Adding data libraries from filesystem path creating duplicates
Hi All, I've noticed an issue a couple of times now where I've added a directory of fastq's from an NFS mounted filesystem (reference only rather than copying into galaxy) and then galaxy times out. Load average begins to get really high and then consumes all the RAM and sometimes crashes. These are the same symptom as I had before with this issue that was never resolved; http://dev.list.galaxyproject.org/run-sh-segfault-td4667549.html#a4667553 What I've noticed is that in the dataset I'm uploading to galaxy, there are suddenly many duplicates. In this example that's just happened, there are 288 fastq.gz files in the physical folder, but galaxy has created 6 references to each file resulting in 1728 datasets in the folder (see attached images). When this happened before and crashed the galaxy application, whenever it restarted it'd try to resume what it was doing which created an endless loop of retrying and crashing until the job was removed. Does anyone know what may be causing this? Cheers, Martin -- -- Dr. Martin Vickers Data Manager/HPC Systems Administrator Institute of Biological, Environmental and Rural Sciences IBERS New Building Aberystwyth University w: http://www.martin-vickers.co.uk/ e: mjv08@aber.ac.uk t: 01970 62 2807
If I had to guess, I would guess this is caused by a mis-configured proxy (nginx or Apache) that is resubmitting a POST request that is taking Galaxy to long to respond to. Order of events being something like: - User clicks to upload library items. - Proxy gets requests and passes to Galaxy - Galaxy takes a long time to process request and doesn't respond within a timeout. - Proxy resends POST request to Galaxy. - Galaxy takes a long time to process request and doesn't respond within a timeout. ... Proxies should never resend POST requests to Galaxy as far a I can imagine, but we have seen this for instance when submitting workflows. Some people have had their proxy retry that request repeatedly. I don't really know if this is a problem with the default proxy configurations we list on the wiki or if it comes down to customizations or special loaded extensions at various sites that have encountered this. Is this enough to help debug the problem? I'm not really an expert on specific proxies, etc... and you have it there and seem to be able to reproduce the problem. If you do want further help I would post the proxy you are using, the extensions, the configuration, and the Galaxy logs corresponding to this incident to see if we can see the repeated posts and the route that is being posted to.

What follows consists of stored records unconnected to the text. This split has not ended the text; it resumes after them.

(** The packet is at the end of the queue. *)
Lemma Send_enqueues me h out pi q pkt mh msg r : PostInv h pi q -> idle_sender out ->
  is_s32 me -> is_s32 hostName -> representable mh -> pkt_to pkt = hostName ->
  0 <= mail_length mh <= MaxMailSize -> mail_length mh <= Z.of_nat (length msg) ->
  0 <= mail_to mh < numBoxes pi -> lost (out_network out) r = false ->
  exists h' out' q', Send me garbage h out pkt mh msg r = Ret (h', out') /\
    idle_sender out' /\ numPacketsSent out' = numPacketsSent out + 1 /\
    chanceToWork (out_network out') = chanceToWork (out_network out) /\ length q' = S (length q) /\
    PostInv h' pi q' /\ others h h' /\
    forall b, mail_for pi q' b = mail_for pi q b ++
      (if decide (mail_to mh = b)
       then [(mkPacketHeader hostName me (mail_length mh + sizeof (T := MailHeader)), mh,
              take (Z.to_nat (mail_length mh)) msg)]
       else []).
Proof.
  intros I [Hlk Hsn Hbz] Hme Hdest Hmh Hto Hlen Hmsg Hbox Hlost.
  pose proof (payload_length mh msg Hlen Hmsg) as Hp.
  unfold Send. rewrite ASSERT_true, rbind_Ret by (apply Z.leb_le; lia).
  rewrite ASSERT_true, rbind_Ret by (apply Z.leb_le; lia). cbv zeta. rewrite Hto, Hlk.
  rewrite u32_id by (unfold is_u32; change MaxMailSize with 40 in Hlen; change (sizeof (T := MailHeader)) with 12; lia).
  pose proof (send_buffer mh msg (uninit garbage (Z.to_nat MaxPacketSize)) ltac:(by rewrite length_uninit) Hlen Hmsg) as Hbuf.
  set (hdr := mkPacketHeader _ _ _). set (g := uninit _ _) in *.
  set (payload := bytes_of mh ++ _) in *.
  destruct (Send_delivers me garbage h (out_network out) hdr payload r q) as (h' & Hsend & Hin & Ho & Hb);
    [done| |done| |done|apply (pi_in _ _ _ I)|].
  { apply (hdr_ok me mh); done. } { rewrite Hp. cbn [hdr pkt_length]. change (sizeof (T := MailHeader)) with 12.
    change MaxMailSize with 40 in Hlen. change MaxPacketSize with 52. lia. }
  apply rbind_eq_Ret in Hbuf as (b1 & -> & Hbuf). rewrite rbind_Ret.
  apply rbind_eq_Ret in Hbuf as (b2 & -> & Hbuf). rewrite rbind_Ret, Hbuf, rbind_Ret.
  rewrite Hsend, rbind_Ret, Hsn.
  destruct (wait_sent_ok (mkNetOut (out_sock (out_network out)) (chanceToWork (out_network out)) false true)
    (numPacketsSent out) eq_refl) as (n' & -> & Hn' & Hcw). rewrite rbind_Ret. cbn [sendLock ASSERT]. rewrite rbind_Ret.
  pose proof (mail_packet_deliverable me (numBoxes pi) mh msg Hme Hdest Hmh Hlen Hmsg Hbox) as Hdl.
  pose proof (mail_packet_message me mh msg Hme Hdest Hmh Hlen Hmsg) as Hw.
  exists h', (mkPostOut n' 0 false (numPacketsSent out + 1)), (q ++ [mail_packet me hostName mh msg]).
  split; [done|]. split; [by split|]. split; [done|]. split; [done|]. split; [rewrite length_app; simpl; lia|].
  split; [|split; [by split|]].
  - by apply (enqueue_inv h).
  - intros b. by rewrite mail_for_snoc, Hw.
Qed.

(** Sending: a message of at most [MaxMailSize] bytes for an existing mail box of a
    machine whose post office runs, on a network that does not lose the packet, is
    appended to the mail for that box, with the sender as its origin; the mail of other
    boxes and the sockets of other machines do not change, and the sender is ready for
    the next message. *)
Theorem send_appends me h out pi q pkt mh msg r : PostInv h pi q -> idle_sender out ->
  is_s32 me -> is_s32 hostName -> representable mh -> pkt_to pkt = hostName ->
  0 <= mail_length mh <= MaxMailSize -> mail_length mh <= Z.of_nat (length msg) ->
  0 <= mail_to mh < numBoxes pi -> lost (out_network out) r = false ->
  exists h' out' q', Send me garbage h out pkt mh msg r = Ret (h', out') /\
    idle_sender out' /\ numPacketsSent out' = numPacketsSent out + 1 /\
    PostInv h' pi q' /\ others h h' /\
    forall b, mail_for pi q' b = mail_for pi q b ++
      (if decide (mail_to mh = b)
       then [(mkPacketHeader hostName me (mail_length mh + sizeof (T := MailHeader)), mh,
              take (Z.to_nat (mail_length mh)) msg)]
       else []).
Proof.
  intros I Hout Hme Hdest Hmh Hto Hlen Hmsg Hbox Hlost.
  destruct (Send_enqueues me h out pi q pkt mh msg r I Hout Hme Hdest Hmh Hto Hlen Hmsg Hbox Hlost)
    as (h' & out' & q' & HS & Ho & Hn & _ & _ & Hrest). exists h', out', q'. done.
Qed.

(** ** The start, and packets from anywhere *)

Lemma new_PostOfficeInput_ok h nBoxes to0 from0 recvd : 0 <= nBoxes -> exists h' po,
  new_PostOfficeInput hostName garbage h nBoxes to0 from0 recvd = Ret (h', po) /\ PostInv h' po [] /\
  numBoxes po = nBoxes /\ (forall b, mail_for po [] b = []) /\
  (forall name', name' <> socket_name hostName -> inbound h' name' = inbound h name') /\
  (forall s' name', name' <> socket_name hostName -> bound h s' name' -> bound h' s' name').
Proof.
  intros Hn. unfold new_PostOfficeInput.
  destruct (new_NetworkInput_ok hostName garbage h to0 from0) as (h' & s & -> & Hb & Hi & Ho & Hbo).
  rewrite rbind_Ret. eexists _, _. split; [done|].
  assert (Hempty : forall b bx, replicate (Z.to_nat nBoxes) (@nil nat) !! b = Some bx -> bx = []).
  { intros b bx Hbx. by apply lookup_replicate in Hbx as [-> _]. }
  split; [|split; [done|split; [|by split]]].
  - split; cbn [network boxes numBoxes messageAvailable mails brk buffer in_sock in_scheduled inbox inHdr pkt_length];
      rewrite ?length_uninit, ?length_replicate; auto; try lia.
    + by left.
    + intros b bx a Hbx Ha. apply Hempty in Hbx. subst. set_solver.
    + intros b bx Hbx. apply Hempty in Hbx. subst. constructor.
  - intros b. unfold mail_for, in_box, buffered. cbn.
    destruct (replicate _ _ !! _) as [bx|] eqn:Hbx; [|done]. apply Hempty in Hbx. by subst.
Qed.

(** The worker on any buffered packet. *)
Lemma PostalDelivery_safe po : 0 <= pkt_length (inHdr (network po)) <= MaxPacketSize ->
  Z.of_nat (length (inbox (network po))) = MaxPacketSize -> Z.of_nat (length (buffer po)) = MaxPacketSize ->
  Z.of_nat (length (boxes po)) = numBoxes po ->
  (forall b box a, boxes po !! b = Some box -> a ∈ box -> (a < brk po)%nat) ->
  PostalDelivery garbage po = AssertFail \/ exists po', PostalDelivery garbage po = Ret po'.
Proof.
  intros Hl Hib Hbf Hnb Hbrk. unfold PostalDelivery.
  destruct (Receive_buffered (network po) (buffer po)) as (buf & -> & Hlen & _); [lia|lia|].
  assert (Hbl : Z.of_nat (length buf) = MaxPacketSize) by lia. change MaxPacketSize with 52 in *.
  rewrite rbind_Ret. rewrite zslice_in by (change (sizeof (T := MailHeader)) with 12; lia).
  rewrite rbind_Ret. cbv zeta. set (mh := of_bytes _ : MailHeader).
  assert (Hml0 : 0 <= mail_length mh) by apply mail_length_nonneg.
  destruct (_ && _) eqn:E; [|by left]. to_prop. cbn [ASSERT]. rewrite rbind_Ret.
  destruct (mail_length mh <=? MaxMailSize) eqn:Em; [|by left]. to_prop. cbn [ASSERT]. rewrite rbind_Ret.
  destruct (lookup_lt_is_Some_2 (boxes po) (Z.to_nat (mail_to mh))) as [msgs Hmsgs]; [lia|].
  set (po1 := mkPostIn _ _ _ _ _ _ _ _).
  destruct (Put_ok po1 (Z.to_nat (mail_to mh)) msgs (inHdr (network po)) mh
    (drop (Z.to_nat (sizeof (T := MailHeader))) buf)) as (m & HPut & _).
  - by eapply lookup_lt_Some.
  - done.
  - done.
  - rewrite length_drop. change (sizeof (T := MailHeader)) with 12. change MaxMailSize with 40 in *. lia.
  - intros Hin. pose proof (Hbrk _ _ _ Hmsgs Hin). cbn in *. lia.
  - rewrite Z2Nat.id in HPut by lia. rewrite HPut. eauto.
Qed.

(** C40: Whatever packet of the wire's size is waiting, the device and the worker stay
    inside their buffers: the device takes it or fails its assertion, exactly when the
    packet is for another machine or says it is longer than a packet can be; and then the
    worker delivers it or fails an assertion, when it names no mail box or is too long. *)
Theorem any_packet_contained h po p q : bound h (in_sock (network po)) (socket_name hostName) ->
  inbound h (socket_name hostName) = Some (p :: q) -> Z.of_nat (length p) = MaxWireSize ->
  pkt_length (inHdr (network po)) = 0 -> Z.of_nat (length (inbox (network po))) = MaxPacketSize ->
  Z.of_nat (length (buffer po)) = MaxPacketSize -> Z.of_nat (length (boxes po)) = numBoxes po ->
  (forall b box a, boxes po !! b = Some box -> a ∈ box -> (a < brk po)%nat) ->
  (poll hostName h po = AssertFail /\ ~ acceptable hostName p) \/
  (acceptable hostName p /\ exists h' po', poll hostName h po = Ret (h', po') /\
     (PostalDelivery garbage po' = AssertFail \/ exists po'', PostalDelivery garbage po' = Ret po'')).
Proof.
  intros Hb Hin Hp Hl Hib Hbf Hnb Hbrk.
  destruct (decide (acceptable hostName p)) as [Ha|Ha].
  - right. split; [done|]. unfold poll.
    destruct (CallBack_takes hostName h (network po) (numPacketsRecvd po) p q Hb Hin Hl Ha Hib)
      as (h' & box & -> & Hbl & _). rewrite rbind_Ret. eexists _, _. split; [done|].
    apply PostalDelivery_safe; try done. apply Ha.
  - left. split; [|done]. unfold poll. by rewrite (CallBack_rejects hostName h _ _ p q).
Qed.

End proofs.

(** ** Two machines on a small host: machine 1 has two mail boxes, machine 0 sends *)

Module SmallNet.

Definition zeros (n : nat) : byte := byte.of_Z 0.
Definition host0 : ToyNet := mkToyNet ∅ ∅ 0.
Definition sender : PostOfficeOutput := mkPostOut (mkNetOut 7 1 false false) 0 false 0.
Definition hi : list byte := [byte.of_Z 104; byte.of_Z 105].
Definition hi_header : MailHeader := mkMailHeader 1 0 2.

Lemma small_ranges : is_s32 0 /\ is_s32 1 /\ representable hi_header.
Proof. unfold representable. cbn. unfold is_s32, is_u32. lia. Qed.

End SmallNet.

Lemma send_appends_witness : exists h po h' out' q',
  new_PostOfficeInput 1 SmallNet.zeros SmallNet.host0 2 0 0 0 = Ret (h, po) /\
  Send 0 SmallNet.zeros h SmallNet.sender (mkPacketHeader 1 5 5) SmallNet.hi_header SmallNet.hi 42 = Ret (h', out') /\
  mail_for po q' 1 = [(mkPacketHeader 1 0 14, SmallNet.hi_header, SmallNet.hi)] /\ mail_for po q' 0 = [].
Proof.
  destruct (new_PostOfficeInput_ok 1 SmallNet.zeros SmallNet.host0 2 0 0 0) as (h & po & Hn & I & Hb & Hm & _); [lia|].
  destruct SmallNet.small_ranges as (R0 & R1 & R2).
  destruct (send_appends 1 SmallNet.zeros 0 h SmallNet.sender po [] (mkPacketHeader 1 5 5) SmallNet.hi_header
    SmallNet.hi 42) as (h' & out' & q' & Hs & _ & _ & _ & _ & Hq); try done.
  - rewrite Hb. cbn. lia.
  - exists h, po, h', out', q'. split; [exact Hn|]. split; [exact Hs|]. rewrite !Hq, !Hm. done.
Defined.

If you are not using a proxy, then I am stumped :(. -John On Fri, Sep 4, 2015 at 12:04 PM, Martin Vickers <mjv08@aber.ac.uk> wrote:
Hi All,
I've noticed an issue a couple of times now where I've added a directory of fastq's from an NFS mounted filesystem (reference only rather than copying into galaxy) and then galaxy times out. Load average begins to get really high and then consumes all the RAM and sometimes crashes. These are the same symptom as I had before with this issue that was never resolved;
http://dev.list.galaxyproject.org/run-sh-segfault-td4667549.html#a4667553
What I've noticed is that in the dataset I'm uploading to galaxy, there are suddenly many duplicates. In this example that's just happened, there are 288 fastq.gz files in the physical folder, but galaxy has created 6 references to each file resulting in 1728 datasets in the folder (see attached images).

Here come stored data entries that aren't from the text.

(* ===== verification/LoadDelay.v ===== *)
(** * Pending loads

    A load takes effect one instruction late (machine/mipssim.cc, [DelayedLoad]): the next
    instruction still sees the old value.  Every interrupt and every exception completes
    the pending load early.  This file compares an instruction on a machine with a pending
    load and on the machine where the load has been completed. *)

From S2P Require Import Prelude Machine Mips.
#[local] Open Scope Z_scope.

(** ** What an instruction uses *)

(** The general registers that the case of the switch reads or assigns; not the register
    that a load will load. *)
Definition uses (i : Instruction) : list Z :=
  match opCode i with
  | OP_ADD | OP_ADDU | OP_AND | OP_NOR | OP_OR | OP_SLLV | OP_SLT | OP_SLTU | OP_SRAV | OP_SRLV
  | OP_SUB | OP_SUBU | OP_XOR => [rs i; rt i; rd i]
  | OP_ADDI | OP_ADDIU | OP_ANDI | OP_ORI | OP_SLTI | OP_SLTIU | OP_XORI => [rs i; rt i]
  | OP_LUI => [rt i]
  | OP_SLL | OP_SRA | OP_SRL => [rt i; rd i]
  | OP_BEQ | OP_BNE | OP_DIV | OP_DIVU | OP_MULT | OP_MULTU => [rs i; rt i]
  | OP_BGEZ | OP_BGTZ | OP_BLEZ | OP_BLTZ | OP_JR | OP_MTHI | OP_MTLO => [rs i]
  | OP_BGEZAL | OP_BLTZAL => [rs i; R31]
  | OP_JAL => [R31]
  | OP_JALR => [rs i; rd i]
  | OP_LB | OP_LBU | OP_LH | OP_LHU | OP_LW | OP_LWL | OP_LWR => [rs i]
  | OP_MFHI | OP_MFLO => [rd i]
  | OP_SB | OP_SH | OP_SW | OP_SWL | OP_SWR => [rs i; rt i]
  | _ => []
  end.

(** The instruction may follow a load of register [lr]: it does not use it, unless it is
    register 0, which is always zero.  [LWL] and [LWR] of register 0 look at the pending value
    of a register that has none, and are left out. *)
Definition delay_safe (lr : Z) (i : Instruction) : bool :=
  ((lr =? 0) || negb (bool_decide (lr ∈ uses i))) &&
  match opCode i with OP_LWL | OP_LWR => negb (rt i =? 0) | _ => true end.

(** The instruction that the machine will execute, unless fetching it raises an exception. *)
Definition next_instr (m : Machine) : result (option Instruction) :=
  let* pc := zget (registers m) PCReg in
  let* (m', x) := Translate m pc 4 false in
  match x with
  | inl _ => Ret None
  | inr pa =>
      let* raw := load_bytes (mainMemory m') pa 4 in
      let* i := Decode (u32 raw) in
      Ret (Some i)
  end.

(** It does not depend on a load that is pending. *)
Definition slot_safe (m : Machine) : bool :=
  match registers m !! Z.to_nat LoadReg, next_instr m with
  | Some lr, Ret (Some i) => delay_safe lr i
  | _, _ => true
  end.

(** ** Outcomes that agree *)

Definition rrel {A B} (R : A -> B -> Prop) (c1 : result A) (c2 : result B) : Prop :=
  match c1, c2 with
  | Ret a, Ret b => R a b
  | AssertFail, AssertFail | Fault, Fault | Halted, Halted | NoFuel, NoFuel => True
  | _, _ => False
  end.

Lemma rrel_bind {A B A' B'} (R : A -> B -> Prop) (R' : A' -> B' -> Prop) c1 c2 k1 k2 :
  rrel R c1 c2 -> (forall a b, R a b -> rrel R' (k1 a) (k2 b)) -> rrel R' (rbind c1 k1) (rbind c2 k2).
Proof. destruct c1, c2; simpl; auto; done. Qed.

Lemma rrel_bind_eq {A B A' B'} (R : A -> B -> Prop) (R' : A' -> B' -> Prop) c1 c2 k1 k2 :
  rrel R c1 c2 -> (forall a b, c1 = Ret a -> R a b -> rrel R' (k1 a) (k2 b)) -> rrel R' (rbind c1 k1) (rbind c2 k2).
Proof. destruct c1, c2; simpl; auto; done. Qed.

When this happened before and crashed the galaxy application, whenever it restarted it'd try to resume what it was doing which created an endless loop of retrying and crashing until the job was removed.

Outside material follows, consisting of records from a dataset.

Lemma Run_turns_ok fuel n : forall s w t e user system, wf_machine (machine w) -> caught_up w (rest s) -> respects_slots n w ->
  clock_at c s t e user system -> 0 <= t < e -> e + TimerTicks * (Z.of_nat n + 3) < 2 ^ 30 ->
  0 <= user -> user + Z.of_nat n < 2 ^ 30 -> 0 <= system -> system + SystemTick * Z.of_nat n < 2 ^ 30 ->
  let k := expiries (Z.of_nat n) (e - t) in
  rrel (fun s' w' => caught_up w' (rest s') /\
      clock_at c s' (t + Z.of_nat n + SystemTick * k) (e + TimerTicks * k) (user + Z.of_nat n) (system + SystemTick * k))
    (Run_turns handler CallBack Debugger debug_m (S fuel) n s) (instructions handler debug_m n w).
Proof.
  induction n as [|n IH]; intros s w t e user system Hw Hcu Hresp Hck Hte He Hu Hub Hsy Hsb k.
  - cbn [Run_turns instructions rrel]. assert (k = 0) as -> by (unfold k, expiries; rewrite (proj2 (Z.ltb_lt _ _)) by lia; done).
    split; [done|]. change (Z.of_nat 0) with 0. rewrite !Z.mul_0_r, !Z.add_0_r. done.
  - cbn [Run_turns instructions].
    pose proof (caught_up_step handler debug_m w (rest s) Hw (proj1 (Hresp O w ltac:(lia) eq_refl)) Hcu) as HO.
    destruct (OneInstruction handler debug_m w) as [w1| | | |] eqn:E; rewrite ?rbind_Ret.
    2-5: unfold Run_turn; rewrite HO; exact I.
    pose proof (OneInstruction_wf handler handler_wf debug_m w w1 Hw E) as Hw1.
    assert (Hss : singleStep (machine w1) = false).
    { apply (Hresp 1%nat w1); [lia|]. cbn [instructions]. by rewrite E. }
    unfold TimerTicks, SystemTick in He, Hsb.
    destruct (Run_turn_ok fuel s w w1 t e user system HO Hw1 Hss Hck) as (s1 & HT & Hcu1 & Hck1); [lia..|].
    rewrite HT, rbind_Ret. pose proof (respects_step n w w1 Hresp E) as Hr1.
    unfold TimerTicks, SystemTick in *. destruct (decide (t + 1 = e)) as [Hdue|Hdue].
    + assert (Ek : k = 1 + expiries (Z.of_nat n) (100 - 10)).
      { unfold k. replace (e - t) with 1 by lia. rewrite expiries_now by lia. unfold TimerTicks, SystemTick. do 2 f_equal. lia. }
      clearbody k.
      specialize (IH s1 w1 (e + 10) (e + 100) (user + 1) (system + 10) Hw1 Hcu1 Hr1 Hck1). replace (e + 100 - (e + 10)) with (100 - 10) in IH by lia.
      replace (t + Z.of_nat (S n) + 10 * k) with (e + 10 + Z.of_nat n + 10 * expiries (Z.of_nat n) (100 - 10)) by lia.
      replace (e + 100 * k) with (e + 100 + 100 * expiries (Z.of_nat n) (100 - 10)) by lia.
      replace (user + Z.of_nat (S n)) with (user + 1 + Z.of_nat n) by lia.
      replace (system + 10 * k) with (system + 10 + 10 * expiries (Z.of_nat n) (100 - 10)) by lia.
      apply IH; lia.
    + assert (Ek : k = expiries (Z.of_nat n) (e - (t + 1))).
      { unfold k. rewrite expiries_early by lia. f_equal; lia. }
      specialize (IH s1 w1 (t + 1) e (user + 1) system Hw1 Hcu1 Hr1 Hck1). rewrite <- Ek in IH.
      replace (t + Z.of_nat (S n) + 10 * k) with (t + 1 + Z.of_nat n + 10 * k) by lia.
      replace (user + Z.of_nat (S n)) with (user + 1 + Z.of_nat n) by lia. apply IH; lia.
Qed.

Does anyone know what may be causing this?
Cheers,
Martin
--
-- Dr. Martin Vickers
Data Manager/HPC Systems Administrator Institute of Biological, Environmental and Rural Sciences IBERS New Building Aberystwyth University
w: http://www.martin-vickers.co.uk/ e: mjv08@aber.ac.uk t: 01970 62 2807
___________________________________________________________ Please keep all replies on the list by using "reply all" in your mail client. To manage your subscriptions to this and other Galaxy lists, please use the interface at: https://lists.galaxyproject.org/
To search Galaxy mailing lists use the unified search at: http://galaxyproject.org/search/mailinglists/
-----BEGIN PGP SIGNED MESSAGE----- Hash: SHA1 Hi John, Thanks for taking the time to reply. I never thought to look at the proxy settings but I think you're right, the behaviour seems to match what you've described. Like you I'm not really an expert on proxies and have no idea what would be mis-configured that would cause this. I'm using nginx and the configuration is as described in the wiki. I've not loaded any special extensions. nginx is configured like this; upstream galaxy_app { server localhost:8090; server localhost:8091; server localhost:8092; server localhost:8093; server localhost:8094; server localhost:8095; } server { # pass to uWSGI by default location / { proxy_pass http://galaxy_app; proxy_set_header X-Forwarded-Host $host; proxy_set_header X-Forwarded-For $proxy_add_x_forwarded_for; proxy_set_header X-URL-SCHEME https; } ....static content } and in galaxy.ini I have a bunch of handlers, e.g. [server:handler0] use = egg:Paste#http port = 8090 host = 127.0.0.1 use_threadpool = true threadpool_workers = 5 I thought that maybe the issue was to do with the 'job admin complication' very briefly mentioned here; https://production-galaxy-instances-with-cloudman-and-cloudbiolinux.readthed... so I added this to my nginx conf location /admin/jobs { proxy_pass http://localhost:8090; } so this complication is not the one I'm having here. Are any of the people John mentioned having this issue here on the dev board? Cheers, Martin On 09/14/2015 03:11 PM, John Chilton wrote:
If I had to guess, I would guess this is caused by a mis-configured proxy (nginx or Apache) that is resubmitting a POST request that is taking Galaxy to long to respond to. Order of events being something like:
- User clicks to upload library items. - Proxy gets requests and passes to Galaxy - Galaxy takes a long time to process request and doesn't respond within a timeout. - Proxy resends POST request to Galaxy. - Galaxy takes a long time to process request and doesn't respond within a timeout. ...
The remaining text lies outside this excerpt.